Frederick Alan Simmons (“Simmons”) died on June 5, 2014. Simmons was a resident of
Zionsville, Boone County, Indiana. Spiekhout, the surviving spouse and Personal Representative
of the Estate, opened a probate action in the Boone County Superior Court on June 11, 2014.
Spiekhout retained attorney Charles R. Grahn of Clark Quinn Moses Scott & Grahn, LLP, to
represent her in her Personal Representative duties. The principal asset of the Estate was property
located at 920 Tillson Drive, Zionsville, Indiana (“the Property”).
Simmons’ first wife was Deborah Scott (“Scott”). Simmons and Scott had one child, Erik
Simmons (“Erik”) who was born in 1991. Scott and Simmons divorced on May 22, 1998. Their
divorce decree provided, in relevant part, that Simmons would pay $1,274.00 per month in child
support, $1,000.00 per month in maintenance, Erik’s health insurance benefits, and any of Erik’s
uninsured health care costs. Simmons also agreed to hold Scott harmless from any and all
encumbrances on the Property. Scott quitclaimed her interest in the Property to Simmons.
Once the Estate was opened in state court, a number of claims were filed, including:
a. A claim by Scott for alleged past due child support, alimony, medical expenses,
and insurance expenses, totaling $49,041.71.

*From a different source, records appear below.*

(** ** Theorems *)

(** The settings of its own that a strategy stores, each with a value, and their ranges. *)
Definition own_ranges (config : StrategyConfig) : Prop :=
  let reasonable_age :=
    sc_max_signal_age_ms config <= snd (recommended_max_signal_age_ms (sc_timeframe config)) in
  match sc_strategy_id config with
  | StrategyId.TrendFilterMomentumV2 => exists low high momentum,
      sc_min_close_above_sma_pct config = Some low /\ sc_max_close_above_sma_pct config = Some high /\
      sc_min_momentum_return_pct config = Some momentum /\
      (dval ZERO <= dval low <= dval high)%Q /\ (dval ZERO <= dval momentum)%Q
  | StrategyId.TrendPullbackContinuationV1 => exists pullback sma shallow deep volume choppiness,
      sc_pullback_lookback_candles config = Some pullback /\
      sc_pullback_sma_lookback_candles config = Some sma /\
      sc_min_pullback_depth_pct config = Some shallow /\ sc_max_pullback_depth_pct config = Some deep /\
      sc_min_volume_ratio config = Some volume /\ sc_max_choppiness config = Some choppiness /\
      1 < pullback <= default 50 (sc_trend_lookback_candles config) /\ 1 < sma /\
      (dval shallow < dval deep)%Q /\
      (dval ZERO <= dval (default ONE (sc_max_close_above_sma_pct config)))%Q /\
      (dval ZERO <= dval volume)%Q /\ (dval ZERO < dval choppiness)%Q /\ reasonable_age
  | StrategyId.FailedBreakdownReclaimV1 => exists breakdown reclaim_close wick volume,
      sc_min_breakdown_pct config = Some breakdown /\
      sc_min_reclaim_close_pct config = Some reclaim_close /\
      sc_min_lower_wick_pct config = Some wick /\ sc_min_volume_ratio config = Some volume /\
      (dval ZERO <= dval breakdown)%Q /\ (dval ZERO <= dval reclaim_close)%Q /\
      (dval ZERO <= dval wick)%Q /\ (dval ZERO <= dval volume)%Q /\ reasonable_age
  | StrategyId.VolatilityCompressionBreakoutV1 => exists compression breakout threshold
      min_breakout extension volume narrow wide,
      sc_compression_lookback_candles config = Some compression /\
      sc_breakout_lookback_candles config = Some breakout /\
      sc_compression_percentile_threshold config = Some threshold /\
      sc_min_breakout_pct config = Some min_breakout /\
      sc_max_breakout_extension_pct config = Some extension /\
      sc_min_volume_expansion_ratio config = Some volume /\
      sc_min_range_width_pct config = Some narrow /\ sc_max_range_width_pct config = Some wide /\
      compression <= breakout /\ (dval ZERO < dval threshold <= dval (dnew 100 0))%Q /\
      (dval ZERO <= dval min_breakout)%Q /\ (dval min_breakout < dval extension)%Q /\
      (dval ONE <= dval volume)%Q /\ (dval ZERO < dval narrow)%Q /\ (dval narrow < dval wide)%Q /\
      reasonable_age
  | StrategyId.RangeReversionV1 => exists lower upper narrow wide,
      sc_lower_band_pct config = Some lower /\ sc_upper_band_pct config = Some upper /\
      sc_min_range_width_pct config = Some narrow /\ sc_max_range_width_pct config = Some wide /\
      (dval ZERO <= dval lower <= dval (dnew 50 0))%Q /\
      (dval (dnew 50 0) <= dval upper <= dval (dnew 100 0))%Q /\ (dval lower < dval upper)%Q /\
      (dval ZERO < dval narrow)%Q /\ (dval narrow < dval wide)%Q
  | _ => True
  end.

Lemma own_in_range request id symbols timeframe :
  has_error (own_issues request id timeframe) = false ->
  own_ranges (normalized_config request id symbols timeframe).
Proof.
  destruct id; try done; cbn [own_issues];
    unfold validate_trend_filter_v2, validate_trend_pullback, validate_failed_breakdown,
      validate_compression_breakout, validate_range_reversion, check_reasonable_age;
    intros H; autorewrite with has_error in H; unfold own_ranges;
    cbn [normalized_config sc_strategy_id sc_timeframe sc_max_signal_age_ms
      sc_min_close_above_sma_pct sc_max_close_above_sma_pct sc_min_momentum_return_pct
      sc_pullback_lookback_candles sc_pullback_sma_lookback_candles sc_min_pullback_depth_pct
      sc_max_pullback_depth_pct sc_min_volume_ratio sc_max_choppiness sc_trend_lookback_candles
      sc_min_breakdown_pct sc_min_reclaim_close_pct sc_min_lower_wick_pct
      sc_compression_lookback_candles sc_breakout_lookback_candles
      sc_compression_percentile_threshold sc_min_breakout_pct sc_max_breakout_extension_pct
      sc_min_volume_expansion_ratio sc_min_range_width_pct sc_max_range_width_pct
      sc_lower_band_pct sc_upper_band_pct];
    rewrite ?or_for_same; rewrite ?or_for_other by done; rewrite ?default_default;
    rewrite ?Z.gtb_ltb, ?Z.ltb_ge, ?Z.leb_gt, ?dltb_ge, ?dleb_gt in H;
    repeat eexists; try reflexivity; try (apply H); tauto || lia.
Qed.
(* ===== verification/Diagnose.v ===== *)
(** * Strategy diagnostics: crates/strategy-engine/src/lib.rs, 886-1063 and 2374-3918

    [diagnose] explains what [evaluate] would do: it repeats the tests of the
    nine strategies one by one, records each as a check, and stops at the first
    that fails.  [condition_checks.push(c)] followed by the rest of the function
    is [push c rest]; [return Ok(outcome)] is [stop outcome]; a run is the list
    of checks it pushed and its outcome. *)

From Stdlib Require Import ZArith QArith Lqa Lia List String.
From stdpp Require Import base list strings.
From S2P Require Import Prelude Text Host Types MarketData Strategy StrategyRequest.

#[local] Open Scope Z_scope.

Module StrategyDiagnosticSeverity.
Inductive t := Info | Warn | Error.
Definition as_str (x : t) : string :=
  match x with Info => "INFO" | Warn => "WARN" | Error => "ERROR" end.
End StrategyDiagnosticSeverity.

b. A claim by Green, a former employee of Simmons, stemming from unpaid
wages and benefits, totaling $364,800.00.
c. A claim by Firehouse Properties LLC, for an alleged breach of lease, totaling
d. A claim by Carol Ann Smedley, for default of a promissory note, totaling
The Court granted Smedley’s motion to remove her claim on March 8, 2016. (Filing No. 56.)
e. A claim by James M. Simmons, for default of a promissory note, totaling
f. A claim by Jacquelyn S. Gramman, for alleged unpaid wages, totaling
g. A claim by the State of Indiana, for two tax warrants. 3
h. A claim by the Internal Revenue Service (“IRS”), for unpaid federal income
taxes and Trust Fund Recovery Penalties, totaling $591,406.05. 4
i. A claim by Capital One, for purchase of goods and/or services, totaling
On March 16, 2015, Spiekhout filed a petition to approve the sale of the Property to Indy
Houses LLC for $282,000.00; however, she did not serve notice on the United States in accordance
with 28 U.S.C. § 2410(b) to trigger the 30-day removal period. The state court approved the sale
on April 16, 2015. On May 11, 2015, Spiekhout filed a petition to close the Estate as insolvent,
showing that the Estate anticipated having total distributable assets of only $266,872.70, contrasted
against the $1,812,621.69 in claims made against the Estate. This petition was also not served on
the United States so as to trigger the 30-day removal time.
On July 10, 2015, the state court issued an Order closing the Estate as insolvent and ordered
distribution of the proceeds from the sale of the Property. (Filing No. 6-5). The distribution lists
the federal tax lien as seventh in priority among creditors. A few days later, on July 14, 2015, the
The Court granted Simmons’ motion to remove his claim on March 8, 2016. (Filing No. 56.)
The State of Indiana released the warrants on August 1, 2016.
The IRS seeks payment for unpaid federal income tax years 2001, 2003, 2004, 2007 and 2012, and Trust Fund
recovery Penalties for the quarterly tax periods ending March 31, 2009, June 30, 2009, September 30, 2009, December
31, 2009, March 31, 2010, June 30, 2010, September 30, 2010, September 30, 2011, December 31, 2011, March 31,
2012, June 30, 2012, September 30, 2012, December 31, 2012, March 31, 2013, and June 30, 2012. The United States
filed Notices of Federal Tax Lien for these liabilities during the Simmons’ lifetime, and has timely refiled such notices
as necessary. (Filing No. 9-1; Filing No. 43-1). The Notice for 2003 and 2004 was recorded in March 2006 and the
Notice for 2001 was recorded in April 2006; those three years’ liabilities exceed the proceeds of the Property, thus the
Court will not outline the remainder of the notices in this Entry.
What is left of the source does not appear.